The significance of a worker’s role to the broader organization and beyond it. High value jobs may be in organizations that serve an obvious public good, such as a paramedic. A high value job may also be one that has an obvious and direct impact on the success of the organization, such as CEO or controller. In contrast, low value jobs may be ones where workers assemble small electronic subassemblies which are shipped elsewhere to become a finished product.


 

Improvement Action: Expand work cycles so that individuals build significant or entire parts of a product

Source:

P.G. Gyllenhammar, People at Work, Reading, Mass., Addison-Wesley Pub. Co., 1977

  • GWT Analysts Summary:  Volvo's Kalmar plant was designed around the idea that none of the workers' view should be limited to just nuts and bolts or single components. To that end, work cycles were designed so that workers assembled a significant amount of each car. The cars were brought to the assembly station and remained there, allowing one worker to perform many tasks before the car moved on.
  • Excerpt from text: “The planners were already working on the premise that humanity and efficiency could be combined to some extent. Their first report emphasized group work expanded the tasks that each worker should do, and gave work groups some opportunity to vary the speed of their work. It focused on good physical conditions, ample space, and noise control, but still included the conveyor line. A new factory, though, presents a unique opportunity to try out entirely new solutions. Here, starting from scratch, we might be able to achieve changes that would be very difficult to implement within and existing plant. Therefore, quite late in the planning cycle, I interrupted the project and set out new objectives. A new and non-traditional type of task force was pulled together and given the almost impossible task of designing a landmark factory as an alternative to the traditional plan.

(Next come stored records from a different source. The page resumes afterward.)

(* ===== verification/BiosRequests.v ===== *)
(** * Answering protocol requests in the BIOS stage (fulfill_requests of
      zamak-bios/src/main.rs)

    Every response is a boxed value that is leaked; the kernel reads it through
    the pointer left in its request.  Pointers and [usize] have 32 bits and the
    target aligns a [u64] to 4 bytes. *)

From Stdlib Require Import String.
From stdpp Require Import base list numbers.
From Stdlib Require Import ZArith Lia.
From S2P Require Import Prelude Bytes Strings Memory Heap Limine Requests.

Module BiosRequests.
Import Heap Limine Requests.

(** The boot loader's name and version, as C strings of the binary. *)
Definition LOADER_NAME : list Z := str "Zamak-Bios" ++ [0].

Section Fulfill.
Context {H : Type} `{Heap H}.
(** Where the two strings are linked, and the length of the version. *)
Context (name_ptr version_ptr version_len : Z).

(** [Box::leak(Box::new(s)).as_ptr()] for a static string: the box holds the fat
    pointer, the result is the string's address. *)
Definition leak_str (ptr n : Z) (s : state (H := H)) : outcome (Z * state) :=
  let* '(_, s) := leak 4 (u32le ptr ++ u32le n) s in Ret (ptr, s).

(** A growing [Vec<*const File>]: capacity, buffer and the pointers in it. *)
Record PtrVec : Type := mkPtrVec { v_cap : Z; v_buf : Z; v_ptrs : list Z }.
Definition ptr_bytes (l : list Z) : list Z := flat_map u32le l.
Definition push_ptr (v : PtrVec) (ptr : Z) (s : state (H := H)) : outcome (PtrVec * state) :=
  if (len (v_ptrs v) =? v_cap v) then
    let cap := Z.max (2 * v_cap v) 4 in
    let* '(buf, s) := alloc_block (4 * cap) 4 s in
    Ret (mkPtrVec cap buf (v_ptrs v ++ [ptr]),
         (fst s, write_bytes (snd s) buf (ptr_bytes (v_ptrs v ++ [ptr]))))
  else
    Ret (mkPtrVec (v_cap v) (v_buf v) (v_ptrs v ++ [ptr]),
         (fst s, write_bytes (snd s) (v_buf v + 4 * len (v_ptrs v)) (u32le ptr))).
Fixpoint leak_files (ms : list File) (v : PtrVec) (s : state (H := H)) : outcome (PtrVec * state) :=
  match ms with
  | [] => Ret (v, s)
  | m :: ms =>
      let* '(ptr, s) := leak 4 (file_bytes m) s in
      let* '(v, s) := push_ptr v ptr s in
      leak_files ms v s
  end.
(** [into_boxed_slice]: the buffer moves when it has spare capacity. *)
Definition boxed_slice (v : PtrVec) (s : state (H := H)) : outcome (Z * state) :=
  if (len (v_ptrs v) =? v_cap v) then Ret (v_buf v, s) else leak 4 (ptr_bytes (v_ptrs v)) s.

(** The arms of the match, for the request at [req]. *)
Definition fulfill_request (mmap : list MemmapEntry) (fb : option Framebuffer) (kf : option Z)
    (modules : list File) (rsdp : option Z) (smp : option SmpResponse) (req : Z) (s : state (H := H))
  : outcome state :=
  let i := rq_id (request_of (snd s) req) in
  if bool_decide (i = BOOTLOADER_INFO_ID) then
    let* '(name, s) := leak_str name_ptr (len LOADER_NAME) s in
    let* '(version, s) := leak_str version_ptr version_len s in
    let* '(p, s) := leak 4 (info_bytes (mkInfo name version)) s in
    Ret (answer req p s)
  else if bool_decide (i = HHDM_ID) then
    let* '(p, s) := leak 4 (hhdm_bytes (mkHhdm 0 0xffff800000000000)) s in
    Ret (answer req p s)
  else if bool_decide (i = MEMMAP_ID) then
    let* '(entries_ptr, s) := leak 4 (flat_map (entry_bytes []) mmap) s in
    let* '(p, s) := leak 4 (memmap_bytes (mkMemmapResponse 0 (len mmap) entries_ptr)) s in
    Ret (answer req p s)
  else if bool_decide (i = FRAMEBUFFER_ID) then
    match fb with
    | None => Ret s
    | Some framebuf =>
        let* '(fb_ptr, s) := leak 4 (framebuffer_bytes framebuf) s in
        let* '(fb_list, s) := leak 4 (u32le fb_ptr) s in
        let* '(p, s) := leak 4 (fb_response_bytes (mkFbResponse 0 1 fb_list)) s in
        Ret (answer req p s)
    end
  else if bool_decide (i = RSDP_ID) then
    match rsdp with
    | None => Ret s
    | Some addr => let* '(p, s) := leak 4 (rsdp_bytes (mkRsdp 0 addr)) s in Ret (answer req p s)
    end
  else if bool_decide (i = KERNEL_FILE_ID) then
    match kf with
    | None => Ret s
    | Some kf => let* '(p, s) := leak 4 (kernel_file_bytes (mkKernelFile 0 kf)) s in Ret (answer req p s)
    end
  else if bool_decide (i = MODULE_ID) then
    match modules with
    | [] => Ret s
    | _ =>
        let* '(v, s) := leak_files modules (mkPtrVec 0 4 []) s in
        let* '(file_list, s) := boxed_slice v s in
        let* '(p, s) := leak 4 (module_bytes (mkModules 0 (len modules) file_list)) s in
        Ret (answer req p s)
    end
  else if bool_decide (i = SMP_ID) then
    match smp with
    | None => Ret s
    | Some r => let* '(p, s) := leak 4 (smp_bytes r) s in Ret (answer req p s)
    end
  else Ret s.

Definition fulfill_requests (mmap : list MemmapEntry) (fb : option Framebuffer) (kf : option Z)
    (modules : list File) (rsdp : option Z) (smp : option SmpResponse) (requests : list Z)
    (s : state (H := H)) : outcome state :=
  for_requests (fulfill_request mmap fb kf modules rsdp smp) requests s.
End Fulfill.

(** ** What the kernel finds *)
Section Spec.
Context {H : Type} `{L : HeapLaws H}.
Context (name_ptr version_ptr version_len : Z).
Context (mmap : list MemmapEntry) (fb : option Framebuffer) (kf rsdp : option Z) (smp : option SmpResponse).

(** The requests that are answered. *)
Definition answerable (i : Z * Z) : Prop :=
  i = BOOTLOADER_INFO_ID \/ i = HHDM_ID \/ i = MEMMAP_ID \/ (i = FRAMEBUFFER_ID /\ fb <> None) \/
  (i = RSDP_ID /\ rsdp <> None) \/ (i = KERNEL_FILE_ID /\ kf <> None) \/ (i = SMP_ID /\ smp <> None).

(** The response to a request of the identifier [i] at the address [p]. *)
Definition response_ok (i : Z * Z) (p : Z) (m : bmem) : Prop :=
  (i = BOOTLOADER_INFO_ID -> stored p (info_bytes (mkInfo name_ptr version_ptr)) m) /\
  (i = HHDM_ID -> stored p (hhdm_bytes (mkHhdm 0 0xffff800000000000)) m) /\
  (i = MEMMAP_ID -> exists e, stored p (memmap_bytes (mkMemmapResponse 0 (len mmap) e)) m /\
     stored e (flat_map (entry_bytes []) mmap) m) /\
  (i = FRAMEBUFFER_ID -> exists list_ptr fb_ptr f, fb = Some f /\
     stored p (fb_response_bytes (mkFbResponse 0 1 list_ptr)) m /\ stored list_ptr (u32le fb_ptr) m /\
     stored fb_ptr (framebuffer_bytes f) m) /\
  (i = RSDP_ID -> exists a, rsdp = Some a /\ stored p (rsdp_bytes (mkRsdp 0 a)) m) /\
  (i = KERNEL_FILE_ID -> exists a, kf = Some a /\ stored p (kernel_file_bytes (mkKernelFile 0 a)) m) /\
  (i = SMP_ID -> exists r, smp = Some r /\ stored p (smp_bytes r) m).

(** Heap one request may take. *)
Definition request_need : Z := 20 * len mmap + 200.

Notation step_ok := (step_ok answerable response_ok request_need).

Lemma request_need_pos : 200 <= request_need.
Proof. unfold request_need. pose proof (len_nonneg mmap). lia. Qed.

Lemma len_entries : len (flat_map (entry_bytes []) mmap) = 20 * len mmap.
Proof.
  induction mmap as [|e l IH]; [done|]. cbn [flat_map]. rewrite len_app, IH, len_cons.
  unfold entry_bytes. rewrite !len_app, !len_u64le, len_u32le. change (len (@nil Z)) with 0. lia.
Qed.

Ltac room_tac := unfold request_need in *; autounfold with limine in *;
  autorewrite with lens in *; rewrite ?len_entries in *;
  pose proof (len_nonneg mmap); change (2 ^ 2) with 4 in *; lia.
Ltac leak_one p s' G Hp K := leak_step 2 ltac:(room_tac) p s' G Hp K.

(** The branch of an identifier: the chain is run, then its response is read. *)
Ltac enter Hi :=
  unfold fulfill_request; rewrite Hi; pose proof request_need_pos;
  repeat first [rewrite bool_decide_eq_true_2 by done | rewrite bool_decide_eq_false_2 by discriminate].
Ltac finish Hi G K :=
  eexists; split; [done|]; eapply answer_ok;
  [exact G|room_tac|done|rewrite Hi; unfold answerable; naive_solver|done|rewrite Hi];
  eapply kept_impl; [exact K|]; intros m Hm; unfold response_ok; split_and!; by_id.

Section One.
Context (s : state (H := H)) (req : Z) (Hok : heap_ok (fst s)) (Hroom : request_need <= room (fst s))
        (Hreq : forall x, req <= x < req + 40 -> ~ owned (fst s) x).

Definition answered (i : Z * Z) : Prop := rq_id (request_of (snd s) req) = i ->
  exists s', fulfill_request name_ptr version_ptr version_len mmap fb kf [] rsdp smp req s = Ret s' /\
    step_ok req s s'.

(** A request for something there is none of. *)
Ltac skip Hi Hnone :=
  eexists; split; [done|]; apply step_skip; [lia|done|]; rewrite Hi; unfold answerable; rewrite Hnone;
  let Ha := fresh in intros Ha; repeat destruct Ha as [Ha|Ha]; first [discriminate Ha | by destruct Ha].

Lemma answer_one bytes i : rq_id (request_of (snd s) req) = i -> answerable i -> len bytes <= 100 ->
  (forall p m, stored p bytes m -> response_ok i p m) ->
  exists s', (let* '(p, s) := leak 4 bytes s in Ret (answer req p s)) = Ret s' /\ step_ok req s s'.
Proof.
  intros Hi Ha Hl Hr. pose proof request_need_pos.
  leak_one p1 s1 G1 Hp1 K1. eexists. split; [done|]. eapply answer_ok; [exact G1|lia|done|by rewrite Hi|done|].
  rewrite Hi. eapply kept_impl; [exact K1|]. apply Hr.
Qed.

Lemma answer_info : answered BOOTLOADER_INFO_ID.
Proof.
  intros Hi. enter Hi. unfold leak_str.
  leak_one p1 s1 G1 Hp1 K1. leak_one p2 s2 G2 Hp2 K2. leak_one p3 s3 G3 Hp3 K3.
  pose proof (grown_trans _ _ _ _ _ (grown_trans _ _ _ _ _ G1 G2) G3) as G.
  apply (kept_later _ _ _ _ _ (grown_trans _ _ _ _ _ G1 G2)) in K3. finish Hi G K3.
Qed.

Lemma answer_memmap : answered MEMMAP_ID.
Proof.
  intros Hi. enter Hi. leak_one p1 s1 G1 Hp1 K1. leak_one p2 s2 G2 Hp2 K2.
  pose proof (grown_trans _ _ _ _ _ G1 G2) as G.
  pose proof (kept_two _ _ _ _ _ _ _ G1 G2 K1 K2) as K. finish Hi G K.
Qed.

Lemma answer_framebuffer : answered FRAMEBUFFER_ID.
Proof.
  intros Hi. enter Hi. destruct fb as [f|] eqn:Hfb.
  2: skip Hi Hfb.
  leak_one p1 s1 G1 Hp1 K1. leak_one p2 s2 G2 Hp2 K2. leak_one p3 s3 G3 Hp3 K3.
  pose proof (grown_trans _ _ _ _ _ (grown_trans _ _ _ _ _ G1 G2) G3) as G.
  pose proof (kept_two _ _ _ _ _ _ _ (grown_trans _ _ _ _ _ G1 G2) G3
                (kept_two _ _ _ _ _ _ _ G1 G2 K1 K2) K3) as K. finish Hi G K.
Qed.

(** The identifiers whose response is one value. *)
Ltac one_answer E :=
  eapply (answer_one _ _ E); [unfold answerable; naive_solver|autounfold with limine; autorewrite with lens; lia|];
  intros p m Hm; unfold response_ok; split_and!; by_id.
Lemma fulfill_request_spec :
  exists s', fulfill_request name_ptr version_ptr version_len mmap fb kf [] rsdp smp req s = Ret s' /\
    step_ok req s s'.
Proof.
  pose proof request_need_pos.
  destruct (decide (rq_id (request_of (snd s) req) = BOOTLOADER_INFO_ID)) as [E|N1]; [by apply answer_info|].
  destruct (decide (rq_id (request_of (snd s) req) = MEMMAP_ID)) as [E|N2]; [by apply answer_memmap|].
  destruct (decide (rq_id (request_of (snd s) req) = FRAMEBUFFER_ID)) as [E|N3]; [by apply answer_framebuffer|].
  unfold fulfill_request. rewrite (bool_decide_eq_false_2 (_ = BOOTLOADER_INFO_ID)),
    (bool_decide_eq_false_2 (_ = MEMMAP_ID)), (bool_decide_eq_false_2 (_ = FRAMEBUFFER_ID)) by done.
  destruct (bool_decide_reflect (rq_id (request_of (snd s) req) = HHDM_ID)) as [E|N4]; [by one_answer E|].
  destruct (bool_decide_reflect (rq_id (request_of (snd s) req) = RSDP_ID)) as [E|N5].
  { destruct rsdp as [a|] eqn:Ea; [by one_answer E|skip E Ea]. }
  destruct (bool_decide_reflect (rq_id (request_of (snd s) req) = KERNEL_FILE_ID)) as [E|N6].
  { destruct kf as [a|] eqn:Ea; [by one_answer E|skip E Ea]. }
  destruct (bool_decide_reflect (rq_id (request_of (snd s) req) = MODULE_ID)) as [E|N7].
  { eexists. split; [done|]. apply step_skip; [lia|done|]. rewrite E. intros Ha. repeat destruct Ha as [Ha|Ha];
      first [discriminate Ha|by destruct Ha]. }
  destruct (bool_decide_reflect (rq_id (request_of (snd s) req) = SMP_ID)) as [E|N8].
  { destruct smp as [a|] eqn:Ea; [by one_answer E|skip E Ea]. }
  eexists. split; [done|]. apply step_skip; [lia|done|]. unfold answerable. naive_solver.
Qed.
End One.

Lemma fulfill_requests_spec reqs (s : state (H := H)) : heap_ok (fst s) -> request_need * len reqs <= room (fst s) ->
  Forall (request_free s) reqs -> ForallOrdPairs requests_apart reqs ->
  exists s', fulfill_requests name_ptr version_ptr version_len mmap fb kf [] rsdp smp reqs s = Ret s' /\
    all_answered answerable response_ok request_need reqs s s'.
Proof.
  intros. pose proof request_need_pos. apply fulfill_all with (admissible := fun _ => True); try done.
  - lia.
  - intros s1 req Hok Hroom Hreq _. by apply fulfill_request_spec.
  - apply List.Forall_forall. done.
Qed.
End Spec.
End BiosRequests.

The ideal goal for the new plan was to make it possible for an employee to see a blue Volvo driving down the street and say to himself “I made that car.” The original objectives for the alternative planning group assumed that they could develop a new materials handling system and a new product transportation system. The design must give individuals as much control as possible over their own working lives. The guidelines memo concluded that instead of a conveyor belt moving through a warehouse, Kalmar should be based on stationary work, with the materials brought to the work station. Each group work area should accommodate about fifteen workers. Tasks could be varied within a group, and each group would take more responsibility for the quality of its own work. We also felt that the strong reputation of our products in the marketplace should be reflected more directly back to the workers. This meant that no one’s view should be limited to nuts and bolts, or single components. p 54-55

 

Improvement Action: Create opportunities for workers to interact with end users or downstream customers of their task

Source:

J.R. Hackman and G. R. Oldham, Work Redesign, Reading, Mass., Addison-Wesley Pub. Co., 1980

  • GWT Analysts Summary:  In the book Work Redesign, Hackman and Oldham recommend establishing contact between a worker and the "customer" of their work. In a manufacturing environment, the customer would be a downstream process. In Lean environments, this is facilitated by the lack of in process inventory between processes. Direct feedback about the quality of one's work increases the sense of value experienced by the worker.
  • Excerpt from text: “...natural work units can often be formed around specific groups of “clients” of the work. In such cases, it may be possible to put the employee in direct contact with those clients and give him or her continuing responsibility for managing relationships with them.”  “Creating client relationships is a three-step process. First, the client must be identified - not always an easy task. Second, the most direct contact possible between the worker and the client is established. Third, criteria are set up by which the client can judge the quality of the product or service received. And, whenever possible, the client should have a means of relaying his or her judgments directly back to the worker.” “The contact between worker and client should be as great as possible and as frequent as necessary to reduce the chance that messages will be distorted or delayed. Face-to-face contact is highly desirable, at least occasionally. In any case, it is important that the performance criteria used by the client be mutually understood and agreed upon.” “By enabling employees to establish direct relationships with the clients of their work, improvements are often realized simultaneously… [and] feedback increases because of additional opportunities for individuals to obtain direct and immediate praise or criticism of their work outputs from the persons who receive the work.” pp.137-138

 

Improvement Action: Build small working teams that are responsible for their own work

Source:

Semler, Ricardo. (1989). Managing without managers. Harvard Business Review. Sept-Oct 1989, pp. 76-84.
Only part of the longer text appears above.